Tag Archives: North Antrim

11,400 hours of Community Service benefits North Antrim Area

Figures compiled for 2016/17 by Probation show that offenders on Community Service in the North Antrim area have completed 11,400 hours of unpaid work to benefit local communities. That is over £85,500 worth of work to help local communities in Antrim, Ballymena, Ballymoney, Coleraine and Larne.

Probation’s Chief Executive, Cheryl Lamont said, “Probation works by changing lives for safer communities and Community Service is a key element in our work. It is a visible and practical method of ensuring offenders pay something back to the community while helping them to develop skills they can use in the future which will prevent them continuing in a cycle of crime.

Community Service is one of the most successful court sentences in terms of preventing re-offending. Three out of four people who complete community service do not re-offend within one year.

Over the past seven years this has translated into over one million hours of unpaid work, worth over seven million pounds, invested into local communities, across Northern Ireland.”

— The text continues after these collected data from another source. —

(** X12.  The calls of a run, exactly: first the three downloads of
    the window, in order; then, if and only if one of them returned
    rows, one call of [fit] on the matrix of the cleaned frame; then,
    if and only if [fit] returned, one call of [predict] on the same
    matrix.  When the window does not fit the range of [datetime] the
    run raises before any call. *)
Theorem run_call_sequence (now : datetime) :
  (clock_range now ->
   fst (run now)
   = script_downloads now
     ++ match kept_frames yf_download (script_chunks now) with
        | [] => []
        | frames =>
            let X := ObservationMatrix
                       (FeatureBuilder fill_default
                          (concat_sort_dedup sort_index frames)) in
            match hmm_fit model_config X with
            | inl _ => [Fit model_config X]
            | inr _ => [Fit model_config X; Predict X]
            end
        end)
  /\ (forall e, dt_add now (- days 729) = inl e -> run now = ([], inl e)).
Proof.
  split.
  - intros Hnow. rewrite (run_spec now Hnow).
    destruct (kept_frames _ _) as [|f frames];
      [now rewrite app_nil_r|].
    apply train_and_decode_trace.
  - intros e He. unfold Pipeline.run, main, Pipeline.load_data, bind, lift.
    now rewrite He.
Qed.

Lemma kept_frames_nil bs :
  kept_frames yf_download bs = []
  <-> forall se, In se bs -> yf_download (fst se) (snd se) = [].
Proof.
  unfold kept_frames. induction bs as [|se bs IH]; simpl.
  - split; [intros _ se []|reflexivity].
  - destruct (yf_download (fst se) (snd se)) eqn:Hd; simpl.
    + rewrite IH. split.
      * intros H se' [<-|Hin]; [assumption|now apply H].
      * intros H se' Hin. apply H. now right.
    + split; [discriminate|].
      intros H. specialize (H se (or_introl eq_refl)). congruence.
Qed.

(** X13.  At a time of the run from which the window stays in range,
    the trainer is called exactly when at least one chunk download
    returned rows.  When every download is empty the run stops with
    the [ValueError] of [pd.concat] right after the downloads. *)
Theorem trainer_called_iff_data (now : datetime) :
  clock_range now ->
  let bs := script_chunks now in
  ((exists X, In (Fit model_config X) (fst (run now)))
   <-> exists se, In se bs /\ yf_download (fst se) (snd se) <> [])
  /\ ((forall se, In se bs -> yf_download (fst se) (snd se) = []) ->
      run now = (script_downloads now, inl "ValueError"%string)).
Proof.
  intros Hnow bs. rewrite (run_spec now Hnow). fold bs.
  pose proof (kept_frames_nil bs) as Hnil.
  destruct (kept_frames yf_download bs) as [|f frames] eqn:Hk.
  - split.
    + split.
      * intros (X & [H|[H|[H|[]]]]); discriminate.
      * intros (se & Hin & Hne). exfalso. apply Hne.
        now apply (proj1 Hnil eq_refl).
    + reflexivity.
  - split.
    + split.
      * intros _.
        assert (Hex : exists df, In df (kept_frames yf_download bs))
          by (rewrite Hk; eexists; now left).
        destruct Hex as (df & Hdf). unfold kept_frames in Hdf.
        apply filter_In in Hdf. destruct Hdf as [Hdf Hne].
        apply in_map_iff in Hdf. destruct Hdf as (se & <- & Hse).
        exists se. split; [assumption|].
        intros Heq. rewrite Heq in Hne. discriminate.
      * intros _. eexists. rewrite train_and_decode_trace.
        apply in_or_app. right.
        destruct (hmm_fit _ _); now left.
    + intros Hall. apply (proj2 Hnil) in Hall. discriminate.
Qed.

Lemma dedup_from_not_nil df :
  df <> [] -> dedup_from [] df <> [].
Proof.
  destruct df as [|x df]; [congruence|].
  intros _. rewrite dedup_from_cons. simpl. discriminate.
Qed.

Lemma concat_sort_dedup_not_nil frames :
  is_index_sort sort_index ->
  (exists df, In df frames /\ df <> []) ->
  concat_sort_dedup sort_index frames <> [].
Proof.
  intros Hsort (df & Hin & Hne). apply dedup_from_not_nil.
  intros Hnil.
  assert (Hc : concat frames = []).
  { apply Permutation_nil. rewrite <- Hnil. symmetry. apply Hsort. }
  destruct df as [|b df]; [congruence|].
  assert (Hb : In b (concat frames))
    by (apply in_concat; exists (b :: df); split; [assumption|now left]).
  rewrite Hc in Hb. destruct Hb.
Qed.

Lemma concat_sort_dedup_In frames b :
  is_index_sort sort_index ->
  In b (concat_sort_dedup sort_index frames) ->
  exists df, In df frames /\ In b df.
Proof.
  intros Hsort Hin.
  apply (dedup_from_In [] (sort_index (concat frames))) in Hin.
  destruct Hin as [Hin _].
  apply (Permutation_in _
           (Permutation_sym (proj1 (Hsort (concat frames))))) in Hin.
  apply in_concat in Hin. destruct Hin as (df & H1 & H2). eauto.
Qed.

(** X14.  When loading succeeds the frame is not empty (so reading its
    first and last timestamp at line 48 cannot fail), its timestamps
    strictly increase, and every one of its rows was returned by the
    download of one of the three chunks, which are the downloads that
    were made. *)
Theorem loaded_frame_not_empty (now : datetime) (tr tr' : list event)
  (data : DataFrame) :
  is_index_sort sort_index ->
  load_data now tr = (tr', inr data) ->
  data <> []
  /\ StronglySorted Z.lt (map index data)
  /\ (forall b, In b data ->
        exists se, In se (script_chunks now)
                   /\ In b (yf_download (fst se) (snd se)))
  /\ tr' = tr ++ script_downloads now.
Proof.
  intros Hsort Hload. apply load_data_inr in Hload.
  destruct Hload as (-> & Hne & ->).
  set (bs := script_chunks now) in *.
  assert (Hkept : forall df, In df (kept_frames yf_download bs) ->
            df <> [] /\ exists se, In se bs
                         /\ df = yf_download (fst se) (snd se)).
  { intros df Hdf. unfold kept_frames in Hdf.
    apply filter_In in Hdf. destruct Hdf as [Hdf Hne'].
    apply in_map_iff in Hdf. destruct Hdf as (se & <- & Hse).
    split; [|eauto]. intros Hnil. rewrite Hnil in Hne'. discriminate. }
  split; [|split; [|split]].
  - apply concat_sort_dedup_not_nil; [assumption|].
    destruct (kept_frames yf_download bs) as [|f frames] eqn:Hk;
      [congruence|].
    exists f. split; [now left|]. apply (Hkept f). now left.
  - now apply concat_sort_dedup_increasing.
  - intros b Hb. apply concat_sort_dedup_In in Hb; [|assumption].
    destruct Hb as (df & Hdf & Hb).
    destruct (Hkept df Hdf) as [_ (se & Hse & ->)]. eauto.
  - reflexivity.
Qed.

Probation Area manager for North Antrim Area, Grainne Teague said, “We supervise offenders who work on a range of projects including environmental clean ups, painting and decorating premises used by community groups, grass cutting and general maintenance. These projects include Corrymeela, Ashes to Gold, work in Cloughmills, the Vineyard in Coleraine, and Riding for the Disabled.

We also work with the local Councils and provide assistance through Policing and Community Safety Partnerships to develop projects that target the effects of criminal and anti-social behaviour like graffiti removal or neighbourhood clean ups.

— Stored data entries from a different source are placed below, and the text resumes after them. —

(** * Cascaded shadows of the clouds package: a shallow embedding

    The development follows the classes [CascadedShadows] and
    [CloudsShadowMaterial], then the class [CascadedShadowMaps], which keeps
    its cascades on directional lights, and two functions of the sky's
    fragment shader.
    JavaScript numbers are read as real numbers ([R]); counts and array
    indices are natural numbers.  Objects that are shared by reference (the
    entries of [cascades]) live in an explicit store and are named by their
    address. *)

From Stdlib Require Import Reals Lra Lia ZArith.
From Stdlib Require Import String DecimalString DecimalNat.
From stdpp Require Import base option list strings gmap.

Local Open Scope R_scope.

(** ** JavaScript arithmetic on numbers *)

Module Math.

(** [Math.round]: the integer nearest to [x], halves going up. *)
Definition round (x : R) : R := IZR (Int_part (x + / 2)).

Definition max (a b : R) : R := Rmax a b.
Definition min (a b : R) : R := Rmin a b.
Definition abs (a : R) : R := Rabs a.

(** [a ** b] for a positive base. *)
Definition pow (a b : R) : R := Rpower a b.

End Math.

(** ** three.js value types (r169) *)

Module Vector2.

Record t := mk { x : R; y : R }.

(** [new Vector2()] *)
Definition new : t := mk 0 0.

Through these and many other projects over the last year, 11,400 hours of unpaid work has been delivered equating to £85,500 worth of payback to the community. Many communities within the North Antrim area have benefitted as a result.”

Offenders who carry out this unpaid work are able to give something back to communities, make reparation for the crimes they have committed and develop skills to help change their lives away from a cycle of crime. Probation staff supervise these sentences in a robust manner and if someone breaches their sentence they are returned to court.”

If any community group or member of the public has an idea for a project that offenders could work on for the benefit of your community, they can nominate a project for offenders to undertake at www.pbni.org.uk or you can email us at this address: communityservice@pbni.gsi.gov.uk

ENDS                                                                                                                             

  1. The Criminal Justice Inspection in their follow up report “A follow-up review of the Probation Board for Northern Ireland’s Community Service Scheme” used a reparative value calculated against the National Minimum Wage for the Community Service Scheme. This reparative value calculation was used to show the reparative value of Community Service for the year 2016/17. Currently this is £7.05 for 21 to 24 year olds and a living wage of £7.50 for 25 year olds and over. Most of those on Community Service are 25 years or older.